WHAT IS EXPECTED —
Please print the entries below exactly, from the line with "todo : list" through the line with "[|done]. intros [= <-].", including both of those lines and leaving out all others.

DATASET RECORDS —
(** On a matrix that is not square [stabilize_ranks] raises [ShapeError]
    at the first subtraction [A - eigenval * eye(A.shape[0])]. *)
Theorem stabilize_ranks_nonsquare (A : Matrix) (eigenval : F) (fuel : nat) :
  ~~ square A -> (0 < fuel)%N ->
  stabilize_ranks fuel A eigenval = Raise ShapeError.
Proof.
case: fuel => // fuel /negbTE nsqA _.
by rewrite /stabilize_ranks /= /sub /= eqxx /= eq_sym [rows A == _]nsqA.
Qed.

(** The list returned by [stabilize_ranks] on a square matrix of dimension
    [n] has at most [n + 2] entries, all between 0 and [n], and is strictly
    decreasing up to its last entry, which repeats the one before. *)
Theorem stabilize_ranks_strict (A : Matrix) (eigenval : F) (fuel : nat) :
  square A -> ((rows A).+1 < fuel)%N ->
  exists r,
    [/\ stabilize_ranks fuel A eigenval = Ok r,
        (1 < size r <= (rows A).+2)%N,
        forall p, (p < size r)%N -> 0 <= nth 0 r p <= Posz (rows A),
        forall p, (p.+2 < size r)%N -> nth 0 r p.+1 < nth 0 r p
      & nth 0 r (size r).-1 = nth 0 r (size r).-2].
Proof.
move=> sqA ltfuel; set rk := rho (shifted A eigenval).
have [k [/andP[k_gt0 lek] /andP[/eqP stopk _] nostop ->]] :=
  stabilize_ranks_spec eigenval sqA ltfuel.
exists (ranks rk k.+1); rewrite size_ranks; split=> //.
- by rewrite !ltnS k_gt0 lek.
- move=> p ltp; rewrite nth_ranks // lez_nat /=.
  by rewrite -[X in (_ <= X)%N](rho0 (shifted A eigenval)) rho_le_trans.
- move=> p; rewrite ltnS => ltpk.
  have ltp1 : (p.+1 < k.+1)%N by rewrite ltnS ltnW.
  rewrite !nth_ranks ?(ltnW ltp1) // ltz_nat ltn_neqAle rho_le andbT.
  by have := nostop _ ltpk; rewrite /stop /= andbT.
- by rewrite /= !nth_ranks ?ltnS ?leq_pred // /rk stopk.
Qed.

Lemma rho1_not_eigenvalue (A : Matrix) (eigenval : F) :
  ~~ eigenvalue (mx_of (rows A) (rows A) A) eigenval ->
  rho (shifted A eigenval) 1 = rows A.
Proof.
rewrite /eigenvalue negbK /eigenspace -/(shifted A eigenval) => /eqP ker0.
have := mxrank_ker (shifted A eigenval); rewrite ker0 mxrank0 => /esym/eqP.
rewrite subn_eq0 /rho /mxpow /= mul1mx => le_n.
by apply/eqP; rewrite eqn_leq rank_leq_row.
Qed.
(** X1.  The counter counts the calls of [po.save()]: it is raised
    before each of them, whether the save goes through or raises, and by
    nothing else.  Every call of [po.save()] comes right after a provider
    call made for the catalog it writes, so there are no more of them than
    provider calls. *)
Theorem every_save_is_counted env o s :
  let r := handle env o s in
  translated_count (final r) = Z.of_nat (length (saves (events r)))
  /\ saves_follow_calls None (events r) = true
  /\ (length (saves (events r)) <= length (attempts (events r)))%nat.
Proof.
  cbv zeta. rewrite handle_eq. cbv zeta.
  destruct (USE_I18N env); [|cbn; repeat split; lia].
  destruct (LOCALE_PATHS env) as [|d ds] eqn:Hpaths;
    [cbn; repeat split; lia|].
  rewrite <- Hpaths.
  pose proof (counted_step_loop env o
                (with_request_times [] (with_translated_count 0 s)))
    as (Hc & Hk & Hl).
  assert (Hfollow :
    let r := for_ (LOCALE_PATHS env) (handle_directory env o)
               (with_request_times [] (with_translated_count 0 s)) in
    saves_follow_calls None (events r) = true).
  { apply (handle_loop_T env o
             (fun _ _ t => saves_follow_calls None t = true)).
    - done.
    - intros _ _ _ t1 t2. apply saves_follow_calls_app.
    - done.
    - intros _ ev _ Hev. by destruct ev.
    - intros. apply saves_follow_calls_entry. }
  cbv zeta in Hc, Hk, Hl, Hfollow. simpl_state. simpl_state in Hc.
  destruct (truthy_limit o); cbn [app]; rewrite ?saves_info, ?attempts_info;
    (split; [lia|]); (split; [|lia]).
  - by apply (saves_follow_calls_app None [_; _]).
  - by apply (saves_follow_calls_app None [_]).
Qed.

(** X2.  With a cap of at least one the counter never passes the cap,
    whatever the tree and the provider do. *)
Theorem cap_never_exceeded env o (L : Z) s :
  limit_translations o = Some L ->
  1 <= L ->
  let r := handle env o s in
  0 <= translated_count (final r) <= L
  /\ (length (saves (events r)) <= Z.to_nat L)%nat.
Proof.
  intros HL Hpos. cbv zeta. rewrite handle_eq. cbv zeta.
  destruct (USE_I18N env); [|cbn; lia].
  destruct (LOCALE_PATHS env) as [|d ds] eqn:Hpaths; [cbn; lia|].
  rewrite <- Hpaths.
  pose proof (counted_step_loop env o
                (with_request_times [] (with_translated_count 0 s)))
    as (Hc & _ & _).
  pose proof (capped_step_loop env o L HL Hpos
                (with_request_times [] (with_translated_count 0 s)))
    as [_ Hcap].
  cbv zeta in Hc, Hcap. simpl_state in Hc. simpl_state in Hcap.
  destruct Hcap as [Hle _]; [lia|]. simpl_state.
  destruct (truthy_limit o); cbn [app]; rewrite ?saves_info; lia.
Qed.

(** ** Caps that are not positive *)

(** X3.  A negative cap is reached before anything is done: with a
    valid configuration the run logs the cap, the rate and the stop, and
    returns without walking a directory. *)
Theorem negative_cap_stops_at_once env o (L : Z) s :
  limit_translations o = Some L ->
  L < 0 ->
  USE_I18N env = true ->
  LOCALE_PATHS env <> [] ->
  handle env o s =
  {| result := Ok tt;
     final := with_request_times [] (with_translated_count 0 s);
     events := [EvInfo (LimitSet (Some L));
                EvInfo (RateLimit (requests_per_10s o));
                EvInfo (LimitReachedStopping (Some L))] |}.
Proof.
  intros HL Hneg Hi18n Hpaths. rewrite handle_eq. cbv zeta.
  rewrite Hi18n. destruct (LOCALE_PATHS env) as [|d ds]; [done|].
  rewrite for_cons, handle_directory_eq. cbv zeta.
  assert (Hne : (L =? 0) = false) by (apply Z.eqb_neq; lia).
  assert (Hle : (L <=? 0) = true) by (apply Z.leb_le; lia).
  unfold cap_hit, truthy_limit. rewrite HL, Hne. simpl_state.
  rewrite Hle. reflexivity.
Qed.
Definition main_weight (ps : PortScanner) (m : MainPc) : nat :=
  match m with
  | MLoop i => 4 * Z.to_nat (workers ps - i) + 5
  | MGoWorker i => 4 * Z.to_nat (workers ps - i - 1) + 8
  | MGoSender => 4
  | MGoCloser => 3
  | MCollect _ => 2
  | MSort _ => 1
  | MReturned _ => 0
  end%nat.

Definition measure (ps : PortScanner) (body : SenderPc) (st : State) : nat :=
  (main_weight ps (main st)
   + list_sum (map worker_weight (pool st))
   + sender_weight (default body (sender st))
   + closer_weight (closer st)
   + 4 * length (buf (jobs st))
   + length (buf (results st)))%nat.

(** The invariant of [ScanRange]: nobody closes [jobs]. *)
Record RangeInv (ps : PortScanner) (st : State) : Prop := {
  rinv_crashed : crashed st = None;
  rinv_jobs : closed (jobs st) = false;
  rinv_results : closed (results st) = false;
  rinv_sender : match sender st with Some (SList _) => False | _ => True end;
  rinv_no_done : WDone ∉ pool st;
  rinv_no_exited : WExited ∉ pool st;
  rinv_closer : closer st = None \/ (closer st = Some CWait /\ 1 <= wg st);
  rinv_main :
    match main st with
    | MLoop i => wg st = i /\ 0 <= i /\ closer st = None
    | MGoWorker i => wg st = i + 1 /\ 0 <= i /\ closer st = None
    | MGoSender | MGoCloser => workers ps <= wg st /\ closer st = None
    | MCollect _ => True
    | MSort _ | MReturned _ => False
    end
}.

(** The configuration of [main]: [NewPortScanner("localhost",
    500*time.Millisecond, 100)], and a network on which nothing listens. *)
Definition main_scanner : PortScanner :=
  NewPortScanner "localhost" 500000000 100.

Definition nothing_listens : Network :=
  fun _ _ _ => DialErr "connection refused".

Definition specificPorts : list Z := [22; 80; 443; 3000; 5432].

(** A scanner with two workers and one run of each scan on it, used as
    examples: the workers are spawned, worker 1 takes every port, the
    sender ends, the workers find [jobs] closed (or not), the results are
    collected. *)
Definition two_workers : PortScanner := NewPortScanner "localhost" 500000000 2.

Definition port_by_port (n : nat) : list Thread :=
  concat (repeat [TSender; TWorker 1; TWorker 1; TWorker 1] n).

Definition specific_run : list Thread :=
  repeat TMain 6 ++ port_by_port 5
    ++ [TSender; TWorker 1; TWorker 1; TWorker 0; TWorker 0; TMain; TCloser; TCloser]
    ++ repeat TMain 7.

Definition range_run : list Thread :=
  repeat TMain 6 ++ port_by_port 4 ++ [TSender] ++ repeat TMain 5.

(** A scanner without workers: the wait group is at zero from the start. *)
Definition no_workers : PortScanner := NewPortScanner "localhost" 500000000 0.


End PortScanner.

(** ** concurrent-task-workers/main.go *)

Module TaskExecutor.

Section Executor.

(** The result type of the jobs: [RType any]. *)
Variable RType : Type.

Record Task : Type := MkTask {
  id : Z;                  (* int32 *)
  job : unit -> RType;
  description : string
}.

Record TaskExecutor : Type := MkTaskExecutor {
  workers : Z;
  mu : bool;               (* sync.Mutex: true while held *)
  jobcounter : Z;          (* atomic.Int32 *)
  wg : Z;                  (* sync.WaitGroup counter *)
  jobs : Chan Task;
  results : gmap Z RType
}.

(** What the caller does with the executor once it has it: one calling
    goroutine, any sequence of calls. *)
Inductive Call : Type :=
| AddTask (job : unit -> RType) (description : string)
| Close
| BlockOn.

Inductive MainPc : Type :=
| MInitGo (workerid : Z)   (* for workerid := range workers { go TaskWorker(...) *)
| MInitAdd (workerid : Z)  (*   taskexecutor.wg.Add(1) } *)
| MIdle                    (* between two calls; InitializeTaskExecutor has returned *)
| MSend (task : Task)      (* AddTask: taskexecutor.jobs <- task *)
| MAdd                     (* AddTask: taskexecutor.jobcounter.Add(1) *)
| MCloseCheck              (* Close: for { if tasksexecutor.JobsDone() *)
| MCloseChan.              (* Close:   close(tasksexecutor.jobs); break *)

Inductive WorkerPc : Type :=
| WRecv                              (* task, more := <-taskexecutor.jobs *)
| WExec (task : Task)                (* returnValue := task.job() *)
| WLock (task : Task) (returnValue : RType)    (* taskexecutor.mu.Lock() *)
| WStore (task : Task) (returnValue : RType)   (* taskexecutor.results[task.id] = returnValue *)
| WUnlock                            (* taskexecutor.mu.Unlock() *)
| WLoad                              (* oldjobcounter := taskexecutor.jobcounter.Load() *)
| WSwap (oldjobcounter : Z)          (* taskexecutor.jobcounter.Swap(oldjobcounter - 1) *)
| WDone                              (* taskexecutor.wg.Done() *)
| WExited.

Record State : Type := MkState {
  te : TaskExecutor;
  main : MainPc;
  todo : list Call;          (* the calls the caller still makes *)
  pool : list WorkerPc;      (* the TaskWorker goroutines, by workerid *)
  crashed : option string;   (* an unrecovered panic ends the program *)
  (* history, read by no step *)
  received : list Task;          (* tasks taken from [jobs] by a worker *)
  written : list (Z * RType)     (* the writes [results[id] = v] so far *)
}.
Lemma exec_here_Some r s m :
  exec_here r s = Some m ->
  m_index m = 0 /\ s = m_text m ++ m_rest m /\
  head (run r s) = Some (m_caps m, m_rest m).
Proof.
  unfold exec_here. destruct (head (run r s)) as [[c rest]|] eqn:Hh; [|done].
  intros [= <-]. simpl. split; [done|]. split; [|done].
  apply head_Some_elem_of, run_sound in Hh as (u & -> & _).
  by rewrite length_app, Nat.add_sub, take_app_length.
Qed.

Lemma exec_here_None r s : exec_here r s = None -> run r s = [].
Proof.
  unfold exec_here. destruct (run r s) as [|[c rest] l]; [done|]. done.
Qed.

(** [exec] answers with the leftmost position at which the pattern matches
    at all, and there with the alternative the matcher tries first. *)
Lemma exec_Some r l m :
  exec r l = Some m ->
  exists pre,
    l = pre ++ m_text m ++ m_rest m /\ length pre = m_index m /\
    head (run r (m_text m ++ m_rest m)) = Some (m_caps m, m_rest m) /\
    forall pre' s', l = pre' ++ s' -> length pre' < length pre -> run r s' = [].
Proof.
  revert m. induction l as [|a l IH]; intros m; simpl.
  - destruct (exec_here r []) as [m'|] eqn:Hh; [|done].
    intros [= ->]. apply exec_here_Some in Hh as (Hi & Hs & Hr).
    exists []. rewrite <- Hs. repeat split; try done.
    intros pre' s' _ Hlt. simpl in Hlt. lia.
  - destruct (exec_here r (a :: l)) as [m'|] eqn:Hh.
    + intros [= ->]. apply exec_here_Some in Hh as (Hi & Hs & Hr).
      exists []. rewrite <- Hs. repeat split; try done.
      intros pre' s' _ Hlt. simpl in Hlt. lia.
    + destruct (exec r l) as [m'|]; [|done]. intros [= <-].
      destruct (IH m' eq_refl) as (pre & Hl & Hlen & Hr & Hmin).
      exists (a :: pre). simpl. rewrite <- Hl, Hlen. repeat split; try done.
      intros [|a' pre'] s' Heq Hlt; simpl in *.
      * subst s'. by apply exec_here_None.
      * injection Heq as <- ->. apply (Hmin pre'); [done | lia].
Qed.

EXERCISE ANSWER —
  todo : list Call;          (* the calls the caller still makes *)
  pool : list WorkerPc;      (* the TaskWorker goroutines, by workerid *)
  crashed : option string;   (* an unrecovered panic ends the program *)
  (* history, read by no step *)
  received : list Task;          (* tasks taken from [jobs] by a worker *)
  written : list (Z * RType)     (* the writes [results[id] = v] so far *)
}.
Lemma exec_here_Some r s m :
  exec_here r s = Some m ->
  m_index m = 0 /\ s = m_text m ++ m_rest m /\
  head (run r s) = Some (m_caps m, m_rest m).
Proof.
  unfold exec_here. destruct (head (run r s)) as [[c rest]|] eqn:Hh; [|done].
  intros [= <-]. simpl. split; [done|]. split; [|done].
  apply head_Some_elem_of, run_sound in Hh as (u & -> & _).
  by rewrite length_app, Nat.add_sub, take_app_length.
Qed.

Lemma exec_here_None r s : exec_here r s = None -> run r s = [].
Proof.
  unfold exec_here. destruct (run r s) as [|[c rest] l]; [done|]. done.
Qed.

(** [exec] answers with the leftmost position at which the pattern matches
    at all, and there with the alternative the matcher tries first. *)
Lemma exec_Some r l m :
  exec r l = Some m ->
  exists pre,
    l = pre ++ m_text m ++ m_rest m /\ length pre = m_index m /\
    head (run r (m_text m ++ m_rest m)) = Some (m_caps m, m_rest m) /\
    forall pre' s', l = pre' ++ s' -> length pre' < length pre -> run r s' = [].
Proof.
  revert m. induction l as [|a l IH]; intros m; simpl.
  - destruct (exec_here r []) as [m'|] eqn:Hh; [|done].
    intros [= ->]. apply exec_here_Some in Hh as (Hi & Hs & Hr).
    exists []. rewrite <- Hs. repeat split; try done.
    intros pre' s' _ Hlt. simpl in Hlt. lia.
  - destruct (exec_here r (a :: l)) as [m'|] eqn:Hh.
    + intros [= ->]. apply exec_here_Some in Hh as (Hi & Hs & Hr).
      exists []. rewrite <- Hs. repeat split; try done.
      intros pre' s' _ Hlt. simpl in Hlt. lia.
    + destruct (exec r l) as [m'|]; [|done]. intros [= <-].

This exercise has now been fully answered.